In the opening pages of Bebris’ latest, Mr. and Mrs. Darcy (and their 18-month-old daughter Lily Anne) have no sooner arrived at Lyme for a holiday (Elizabeth, Bebris reminds us, has never before seen the sea) – and also to collect the sea-chest of Darcy’s cousin Lieutenant Gerard Fitzwilliam, who died at sea under, of course, mysterious circumstances – than there’s another accident on the Cobb: a woman is found slumped unconscious on the cold stones, and she’s brought to the Harvilles’ nearby home just in time for her to give birth to a healthy baby boy, utter a few cryptic words, and die. The woman, it turns out, is none other than Mrs. Clay – and the snobbish Sir Walter claims the child is his, and the rightful heir to Kellynch. Sir Walter’s kinsman William is equally adamant the child is his (Mrs. Clay herself, in one of Bebris’ many deft, understated comic turns, isn’t mourned by anybody for even an instant). As Elizabeth says of the deceased, “Minds more drawn to scandal than ours might wonder how she came to get married so close to her lying-in that the child was nearly a witness at the wedding, and to have two men claiming paternity.”

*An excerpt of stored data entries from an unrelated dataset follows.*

Lemma cleanupColdKeys_spec (d : HotKeyDetector) :
  consistent d ->
  exists d',
    cleanupColdKeys Sum64 d = Some d' /\ consistent d' /\
    cms d' = cms d /\ maxHotKeys d' = maxHotKeys d /\ hotThreshold d' = hotThreshold d /\
    (forall key, key ∈ hotKeys d' <->
       key ∈ hotKeys d /\
       exists e, Estimate Sum64 (cms d) key = Some e /\ hotThreshold d <= e) /\
    (forall key, key ∈ hotKeysList d' <->
       key ∈ hotKeysList d /\
       exists e, Estimate Sum64 (cms d) key = Some e /\ hotThreshold d <= e).
Proof.
  intros (Hsh & Hmax & Hsub & Hsize). unfold cleanupColdKeys.
  destruct (cleanupLoop_spec (cms d) (hotThreshold d) (hotKeysList d) Hsh (hotKeys d) [])
    as (hk' & l' & Hrun & Hhk & Hl).
  rewrite Hrun. cbn [mbind option_bind].
  eexists. split; [reflexivity |].
  assert (forall key, key ∈ hk' <->
            key ∈ hotKeys d /\
            exists e, Estimate Sum64 (cms d) key = Some e /\ hotThreshold d <= e) as Hhk2.
  { intros key. rewrite Hhk. split.
    - intros [Hk Hn]. split; [done |].
      destruct (Estimate_spec Sum64 (cms d) key Hsh) as (e & He & _).
      exists e. split; [done |].
      destruct (Z_lt_le_dec e (hotThreshold d)) as [Hlt | Hge]; [| done].
      exfalso. apply Hn. split; [by apply Hsub |]. by exists e.
    - intros [Hk (e & He & Hge)]. split; [done |].
      intros [_ (e' & He' & Hlt)]. rewrite He in He'. injection He' as <-. lia. }
  assert (forall key, key ∈ l' <->
            key ∈ hotKeysList d /\
            exists e, Estimate Sum64 (cms d) key = Some e /\ hotThreshold d <= e) as Hl2.
  { intros key. rewrite Hl. split; [| tauto].
    intros [Hk | Hk]; [by apply elem_of_nil in Hk | done]. }
  split_and!; try done.
  unfold consistent; simpl. split_and!; try done.
  - intros key Hk. apply Hl2. apply Hhk2 in Hk as [Hk Hex].
    split; [by apply Hsub | done].
  - assert (size hk' <= size (hotKeys d))%nat.
    { apply subseteq_size. intros key Hk. by apply Hhk2 in Hk as [Hk _]. }
    lia.
Qed.
(** * Link rediscovery engine (rediscover_employment_links_v3.py)

    A shallow embedding of the rediscovery engine and the properties its
    specification states about it.

    Modelling conventions.
    - A Python [str] is a [string]: a sequence of characters with code
      points below 256.  [lower] and [strip] follow Python on that range.
    - A record ([Dict[str, Any]]) and a report row are finite maps from
      keys to JSON scalars ([value]).  Fields the code reads as text
      (["ATS or Platform (if known)"], ["Notes"], ["Town"]) hold text or
      null, as the data model has them.
    - The functions of urllib, requests and BeautifulSoup are the fields
      of an environment [Env]; every general theorem holds for all of
      them.  [requests.get] either answers or raises a transport error;
      the network is a function of the URL.  Concrete models of the
      library functions ([PyLib]) are used only to evaluate the engine on
      concrete inputs.  The library functions are total: inputs on which
      urllib raises (a malformed bracketed host) are outside the model.
    - Effects: the engine runs in a state monad whose state logs every
      outbound fetch and counts clock readings.  [time.sleep] has no
      effect on the state. *)

From Stdlib Require Import ZArith String Ascii List Bool Lia Permutation Sorted.
From stdpp Require Import base option gmap strings pretty.
Import ListNotations.
Local Open Scope string_scope.
Local Open Scope Z_scope.

(** ** Python strings *)

Module Py.

Definition code (c : ascii) : N := N_of_ascii c.

(** [str.lower] on one character: A-Z, and the Latin-1 capitals
    U+00C0..U+00DE except the multiplication sign U+00D7. *)
Definition lower_char (c : ascii) : ascii :=
  let n := code c in
  if ((65 <=? n) && (n <=? 90))%N
     || ((192 <=? n) && (n <=? 222) && negb (n =? 215))%N
  then ascii_of_N (n + 32) else c.

Fixpoint lower (s : string) : string :=
  match s with
  | EmptyString => EmptyString
  | String c r => String (lower_char c) (lower r)
  end.

(** [str.isspace] on one character. *)
Definition isspace (c : ascii) : bool :=
  let n := code c in
  (((9 <=? n) && (n <=? 13)) || ((28 <=? n) && (n <=? 32))
   || (n =? 133) || (n =? 160))%N.

Fixpoint lstrip (s : string) : string :=
  match s with
  | EmptyString => EmptyString
  | String c r => if isspace c then lstrip r else s
  end.

Fixpoint rstrip (s : string) : string :=
  match s with
  | EmptyString => EmptyString
  | String c r =>
      match rstrip r with
      | EmptyString => if isspace c then EmptyString else String c EmptyString
      | r' => String c r'
      end
  end.

Definition strip (s : string) : string := rstrip (lstrip s).

(** [s.startswith(p)] *)
Fixpoint startswith (p s : string) : bool :=
  match p, s with
  | EmptyString, _ => true
  | String a p', String b s' => Ascii.eqb a b && startswith p' s'
  | String _ _, EmptyString => false
  end.

(** [needle in hay] *)
Fixpoint contains (needle hay : string) : bool :=
  startswith needle hay ||
  match hay with
  | EmptyString => false
  | String _ r => contains needle r
  end.

(** [s.endswith(suf)] *)
Fixpoint endswith (suf s : string) : bool :=
  String.eqb s suf ||
  match s with
  | EmptyString => false
  | String _ r => endswith suf r
  end.

(** [s.split(sep)[0]] for a one-character separator. *)
Fixpoint before_first (sep : ascii) (s : string) : string :=
  match s with
  | EmptyString => EmptyString
  | String c r => if Ascii.eqb c sep then EmptyString
                  else String c (before_first sep r)
  end.

(** [s.split(sep, 1)[1]] when [sep] occurs, [None] otherwise. *)
Fixpoint after_first (sep : ascii) (s : string) : option string :=
  match s with
  | EmptyString => None
  | String c r => if Ascii.eqb c sep then Some r else after_first sep r
  end.

(** [s[:n]] *)
Fixpoint take (n : N) (s : string) : string :=
  match s with
  | EmptyString => EmptyString
  | String c r => if (n =? 0)%N then EmptyString
                  else String c (take (N.pred n) r)
  end.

The tale that unfolds has many satisfactions. Mr. Darcy and Captain Wentworth approve of each other’s heroism (when they come upon a child in need of rescuing, they do the decent thing and split the effort 50-50), Elizabeth and Anne (after a curiously muted first meeting) like each other as two of Austen’s best characters should, and there are wonderful moments between Mr. and Mrs. Darcy sprinkled throughout. But the biggest satisfaction of The Deception at Lyme is that it doesn’t rely on brand-name associations – its a very tautly-run and well-done novel all on its own. Bebris has enormous scene-setting ability, a perceptive eye for what to leave out, and best of all, a true gift for keeping a pot-boiler boiling. The book’s only longueurs cluster around the separate mystery of Lieutenant Fitzwilliam, and even they are redeemed in the end, in a genuinely ingenious way even long-time mystery readers may have trouble anticipating.
It’s doubtful Lady Catherine de Bourgh would have approved of all this unseemly sleuthing activity – but you, dear reader, most certainly will.